◆ Directions for this task:
Up to and including the line that contains "Definition nats_backend_without_url_is_rejected : test", write out each line of the material from its first line, exactly.

◆ Dataset:

(* ===== verification/ServerTests.v ===== *)
(** * The unit tests of the server, of the admin API and of the SSE query parser

    crates/cherenkov-server/src/app.rs and config.rs (a YAML text being given as the
    document it denotes), crates/cherenkov-admin/src/lib.rs, and [query_tests] of
    crates/cherenkov-transport-sse/src/lib.rs. *)
From S2P Require Import Prelude Protocol ProtoWire Traits PubSub MemoryBroker Remote Crdt NamespaceAcl.
From S2P Require Import SchemaRegistry Jwt Session Hub Node Admin Config App AppProps TestKit.
From S2P Require Import Json Deserialize Cli Loader.

(** ** app.rs *)

Section app_tests.
#[local] Existing Instances QueueFred QueueNats QueueBroadcast ListYrs ListAutomerge PlainJwt
  StarGlob LengthJson.

(** No file is configured in these tests. *)
Definition build_hub_of (config : ServerConfig) :
    io Queues ServerError (@Hub AppW AppStream) :=
  build_hub (X:=Queues) (λ _, Err "no such file") config.

(** [match build_hub(&config).await { Ok(_) => panic!(..), Err(e) => e }]. *)
Definition must_reject (config : ServerConfig) : test Queues ServerError :=
  expect_err "must reject" (build_hub_of config).

Definition with_broker_config (b : BrokerConfig) : ServerConfig :=
  let d := ServerConfig_default in
  mk_ServerConfig d.(sc_transport) b d.(sc_channel_pubsub) d.(sc_namespaces) d.(sc_auth)
    d.(sc_acl) d.(sc_channel_kinds) d.(sc_admin) d.(sc_log).
Definition with_backend (b : BrokerBackend) : BrokerConfig :=
  let d := BrokerConfig_default in mk_BrokerConfig b d.(broker_capacity) d.(redis_url) d.(nats_url).
Definition with_access (auth : option AuthConfig) (acl : option AclConfig) : ServerConfig :=
  let d := ServerConfig_default in
  mk_ServerConfig d.(sc_transport) d.(sc_broker) d.(sc_channel_pubsub) d.(sc_namespaces) auth acl
    d.(sc_channel_kinds) d.(sc_admin) d.(sc_log).

Definition redis_backend_without_url_is_rejected : test Queues unit :=
  let! err := must_reject (with_broker_config (with_backend Redis)) in
  assert (match err with ServerBroker _ => true | _ => false end).

Definition nats_backend_without_url_is_rejected : test Queues unit :=
  let! err := must_reject (with_broker_config (with_backend Nats)) in
  assert (match err with ServerBroker _ => true | _ => false end).

Definition empty_hmac_secret_is_rejected : test Queues unit :=
  let! err := must_reject (with_access (Some AuthConfig_default) None) in
  assert (match err with ServerAuth _ => true | _ => false end).

Definition invalid_acl_glob_is_rejected : test Queues unit :=
  let! err := must_reject (with_access None
    (Some (mk_AclConfig [mk_AclRuleConfig CfgAllow "[" None CfgAny] false))) in
  assert (match err with ServerAcl _ => true | _ => false end).

Definition admin_config_default_is_disabled_with_no_token : test Queues unit :=
  let admin := AdminConfig_default in
  assert (negb admin.(enabled)) ;;
  assert_eq admin.(Config.auth_token) None.

(** ** config.rs *)

Definition default_config_compiles : test Queues unit :=
  let cfg := ServerConfig_default in
  assert_eq cfg.(sc_transport).(tc_ws).(ws_path) "/connect/v1" ;;
  assert_eq cfg.(sc_broker).(broker_capacity) 1024%N ;;
  assert (match cfg.(sc_broker).(backend) with Memory => true | _ => false end) ;;
  assert_eq cfg.(sc_channel_pubsub).(cfg_history_size) 256%N ;;
  assert (match cfg.(sc_namespaces) with [] => true | _ => false end) ;;
  assert (match cfg.(sc_transport).(tc_sse) with None => true | _ => false end) ;;
  assert (negb cfg.(sc_admin).(enabled)) ;;
  assert_eq cfg.(sc_admin).(Config.auth_token) None.

(** The value of the inline schema plays no role. *)
Definition namespace_validate_schema_source_round_trip (schema : Value) : test Queues unit :=
  let cfg := NamespaceConfig_default in
  assert_eq (validate_schema_source cfg) (Err "one of `schema` or `schema_path` must be set") ;;
  let cfg := mk_NamespaceConfig cfg.(nc_kind) (Some schema) cfg.(nc_schema_path) in
  expect "inline schema is valid" (io_of_result (validate_schema_source cfg)) ;;
  let cfg := mk_NamespaceConfig cfg.(nc_kind) cfg.(nc_schema) (Some "/dev/null") in
  assert_eq (validate_schema_source cfg)
    (Err "`schema` and `schema_path` are mutually exclusive") ;;
  let cfg := mk_NamespaceConfig cfg.(nc_kind) None cfg.(nc_schema_path) in
  expect "schema_path alone is valid" (io_of_result (validate_schema_source cfg)).

Example server_unit_tests_pass : Forall (λ t, passes (([], []) : Queues) t = true)
  [redis_backend_without_url_is_rejected; nats_backend_without_url_is_rejected;
   empty_hmac_secret_is_rejected; invalid_acl_glob_is_rejected;
   admin_config_default_is_disabled_with_no_token; default_config_compiles;
   namespace_validate_schema_source_round_trip 3].
Proof. repeat constructor. Qed.
End app_tests.

Section load_tests.
#[local] Existing Instance TreeJson.

(** A temporary file with the text of [body], no variables, and [ServerConfig::load]. *)
Definition load_tmp (body : Json) : result string ServerConfig :=
  load (FG:=SerdeFigment (λ p, if decide (p = "tmp") then Some body else None) ∅ JStr (λ _, false))
    "tmp".

Definition broker_backend_round_trips : test unit unit :=
  let body := JObj [("broker", JObj [("backend", JStr "redis");
                                     ("redis_url", JStr "redis://localhost:6379")])] in
  let! cfg := unwrap_ok (load_tmp body) in
  assert_eq cfg.(sc_broker).(backend) Redis ;;
  assert_eq cfg.(sc_broker).(redis_url) (Some "redis://localhost:6379").

Definition admin_auth_token_parses : test unit unit :=
  let body := JObj [("admin", JObj [("enabled", JBool true); ("auth_token", JStr "s3cr3t")])] in
  let! cfg := unwrap_ok (load_tmp body) in
  assert cfg.(sc_admin).(enabled) ;;
  assert_eq cfg.(sc_admin).(Config.auth_token) (Some "s3cr3t").

Definition load_from_yaml_file : test unit unit :=
  let body := JObj
    [("transport", JObj [("ws", JObj [("listen", JStr "127.0.0.1:0"); ("path", JStr "/connect/v1");
                                      ("outbox_capacity", JNum 32)])]);
     ("broker", JObj [("capacity", JNum 16)]);
     ("channel_pubsub", JObj [("history_size", JNum 8); ("history_ttl_seconds", JNum 60)]);
     ("log", JObj [("level", JStr "info"); ("format", JStr "json")])] in
  let! cfg := expect "load" (io_of_result (load_tmp body)) in
  assert_eq cfg.(sc_broker).(broker_capacity) 16%N ;;
  assert_eq cfg.(sc_channel_pubsub).(cfg_history_size) 8%N ;;
  assert_eq cfg.(sc_log).(format) LogJson.

Definition namespace_section_parses_inline_schema : test unit unit :=
  let body := JObj [("namespaces", JObj [("orders", JObj
    [("kind", JStr "json-schema");
     ("schema", JObj [("type", JStr "object"); ("required", JArr [JStr "sku"]);
        ("properties", JObj [("sku", JObj [("type", JStr "string")])])])])])] in
  let! cfg := expect "load" (io_of_result (load_tmp body)) in
  let! orders := expect_some "orders namespace present"
    (snd <$> list_find (λ e, e.1 = "orders") cfg.(sc_namespaces)) in
  assert_eq orders.2.(nc_kind) JsonSchema ;;
  assert (match orders.2.(nc_schema) with Some _ => true | None => false end) ;;
  assert (match orders.2.(nc_schema_path) with Some _ => false | None => true end).

Example load_tests_pass :
  forallb (passes ()) [broker_backend_round_trips; admin_auth_token_parses; load_from_yaml_file;
                       namespace_section_parses_inline_schema] = true.
Proof. vm_compute. reflexivity. Qed.
End load_tests.

(** ** cherenkov-admin *)

Section admin_tests.
#[local] Existing Instances QueueBroadcast CountNotifier QueueMpsc.

Abbreviation St := (@HubSt NodeW MemStream CountNotifier QueueMpsc).
Abbreviation Router := (@AdminResources NodeW MemStream CountNotifier).

(** [AdminResources::new(Arc::new(SessionRegistry::new()))]: the registry of a memory
    in which nothing has happened. *)
Definition fresh : Router := resources_new registry.

(** [app.oneshot(request)], with or without an [Authorization] header. *)
Definition oneshot (app : Router) (authorization : option string) (req : Request) :
    test St Response := λ st,
  let '(resp, st) := router app authorization req st in (Ok resp, st).

Definition health_endpoint_returns_ok : test St unit :=
  let! resp := oneshot fresh None (Api GetHealth) in
  assert_eq resp.(status) 200%N ;;
  assert (match resp.(body) with JsonHealth b => bool_decide (b.(hr_status) = "ok") | _ => false end).

Definition console_route_returns_html : test St unit :=
  let! resp := oneshot fresh None GetConsole in
  assert_eq resp.(status) 200%N ;;
  assert (match resp.(body) with ConsoleHtml => true | _ => false end).

(** [Session::new(registry.next_id(), tx)] behind an [Arc], then [register]. *)
Definition register_session : test St unit := λ st,
  let c := st.(core) in
  let '(sid, reg) := next_id c.(registry) in
  let c := mk_HubCore (register sid c.(next_ptr) reg)
             (<[c.(next_ptr) := Session_new sid 0]> c.(heap)) (c.(next_ptr) + 1)%N
             ({[c.(next_ptr)]} ∪ c.(held)) c.(tasks) c.(next_task) c.(metrics) in
  (Ok (), mk_HubSt c st.(outboxes) st.(world)).

Definition list_sessions_returns_registered_sessions : test St unit :=
  register_session ;;
  register_session ;;
  let! resp := oneshot fresh None (Api GetSessions) in
  assert_eq resp.(status) 200%N ;;
  match resp.(body) with
  | JsonSessions l =>
      assert (bool_decide (0%N ∈ ss_id <$> l)) ;; assert (bool_decide (1%N ∈ ss_id <$> l))
  | _ => io_fail "not a list of sessions"
  end.

Definition metrics_endpoint_503_without_handle : test St unit :=
  let! resp := oneshot fresh None (Api GetMetrics) in
  assert_eq resp.(status) 503%N.

(** What the Prometheus recorder renders is not looked at. *)
Definition metrics_endpoint_renders_when_handle_installed (rendered : string) : test St unit :=
  let! resp := oneshot (with_metrics (λ _, rendered) fresh) None (Api GetMetrics) in
  assert_eq resp.(status) 200%N.

Definition disconnect_endpoint_404_without_hub : test St unit :=
  let! resp := oneshot fresh None (Api (PostDisconnect 0)) in
  assert_eq resp.(status) 404%N.

(** [HubBuilder] with the pub/sub kind and the in-process broker. *)
Definition built_hub : test St (@Hub NodeW MemStream) :=
  let! built := unwrap_ok (Hub.build (with_broker
    (with_channel_kind (HubBuilder_new (T:=unit)) (pubsub_kind Node.kind_lens nw_clock))
    (memory_broker Node.broker_lens))) in
  io_ret built.1.

Definition disconnect_endpoint_kicks_session_when_hub_present : test St unit :=
  let! hub := built_hub in
  let! id := (λ st, let '(ptr, st) := open_session hub 0 st in
                    (Ok (deref st.(core) ptr).(id), st)) in
  let! resp := oneshot (with_hub hub fresh) None (Api (PostDisconnect id)) in
  assert_eq resp.(status) 200%N ;;
  assert (match resp.(body) with JsonDisconnect b => b.(dr_removed) | _ => false end) ;;
  let! found := io_gets (λ st : St, Session.get st.(core).(registry) id) in
  assert_eq found None.

Definition auth_token_required_when_set : test St unit :=
  let app := with_auth_token "s3cr3t" fresh in
  let! resp := oneshot app None (Api GetHealth) in
  assert_eq resp.(status) 401%N ;;
  let! resp := oneshot app (Some "Bearer nope") (Api GetHealth) in
  assert_eq resp.(status) 401%N ;;
  let! resp := oneshot app (Some "Bearer s3cr3t") (Api GetHealth) in
  assert_eq resp.(status) 200%N.

Definition console_html_is_public_even_when_auth_set : test St unit :=
  let! resp := oneshot (with_auth_token "s3cr3t" fresh) None GetConsole in
  assert_eq resp.(status) 200%N.

Definition channel_subscribers_returns_empty_when_unused : test St unit :=
  let! resp := oneshot fresh None (Api (GetSubscribers "rooms.lobby")) in
  assert_eq resp.(status) 200%N ;;
  assert (match resp.(body) with
          | JsonSubscribers b => bool_decide (b.(sr_subscribers) = [])
          | _ => false
          end).

Example admin_tests_pass :
  Forall (λ t, passes (hub_init (node_init 256 300 1024)) t = true)
  [health_endpoint_returns_ok; console_route_returns_html;
   list_sessions_returns_registered_sessions; metrics_endpoint_503_without_handle;
   metrics_endpoint_renders_when_handle_installed "";
   disconnect_endpoint_404_without_hub; disconnect_endpoint_kicks_session_when_hub_present;
   auth_token_required_when_set; console_html_is_public_even_when_auth_set;
   channel_subscribers_returns_empty_when_unused].
Proof. repeat constructor. Qed.
End admin_tests.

◆ Result below:
(* ===== verification/ServerTests.v ===== *)
(** * The unit tests of the server, of the admin API and of the SSE query parser

    crates/cherenkov-server/src/app.rs and config.rs (a YAML text being given as the
    document it denotes), crates/cherenkov-admin/src/lib.rs, and [query_tests] of
    crates/cherenkov-transport-sse/src/lib.rs. *)
From S2P Require Import Prelude Protocol ProtoWire Traits PubSub MemoryBroker Remote Crdt NamespaceAcl.
From S2P Require Import SchemaRegistry Jwt Session Hub Node Admin Config App AppProps TestKit.
From S2P Require Import Json Deserialize Cli Loader.

(** ** app.rs *)

Section app_tests.
#[local] Existing Instances QueueFred QueueNats QueueBroadcast ListYrs ListAutomerge PlainJwt
  StarGlob LengthJson.

(** No file is configured in these tests. *)
Definition build_hub_of (config : ServerConfig) :
    io Queues ServerError (@Hub AppW AppStream) :=
  build_hub (X:=Queues) (λ _, Err "no such file") config.

(** [match build_hub(&config).await { Ok(_) => panic!(..), Err(e) => e }]. *)
Definition must_reject (config : ServerConfig) : test Queues ServerError :=
  expect_err "must reject" (build_hub_of config).

Definition with_broker_config (b : BrokerConfig) : ServerConfig :=
  let d := ServerConfig_default in
  mk_ServerConfig d.(sc_transport) b d.(sc_channel_pubsub) d.(sc_namespaces) d.(sc_auth)
    d.(sc_acl) d.(sc_channel_kinds) d.(sc_admin) d.(sc_log).
Definition with_backend (b : BrokerBackend) : BrokerConfig :=
  let d := BrokerConfig_default in mk_BrokerConfig b d.(broker_capacity) d.(redis_url) d.(nats_url).
Definition with_access (auth : option AuthConfig) (acl : option AclConfig) : ServerConfig :=
  let d := ServerConfig_default in
  mk_ServerConfig d.(sc_transport) d.(sc_broker) d.(sc_channel_pubsub) d.(sc_namespaces) auth acl
    d.(sc_channel_kinds) d.(sc_admin) d.(sc_log).

Definition redis_backend_without_url_is_rejected : test Queues unit :=
  let! err := must_reject (with_broker_config (with_backend Redis)) in
  assert (match err with ServerBroker _ => true | _ => false end).

Definition nats_backend_without_url_is_rejected : test Queues unit :=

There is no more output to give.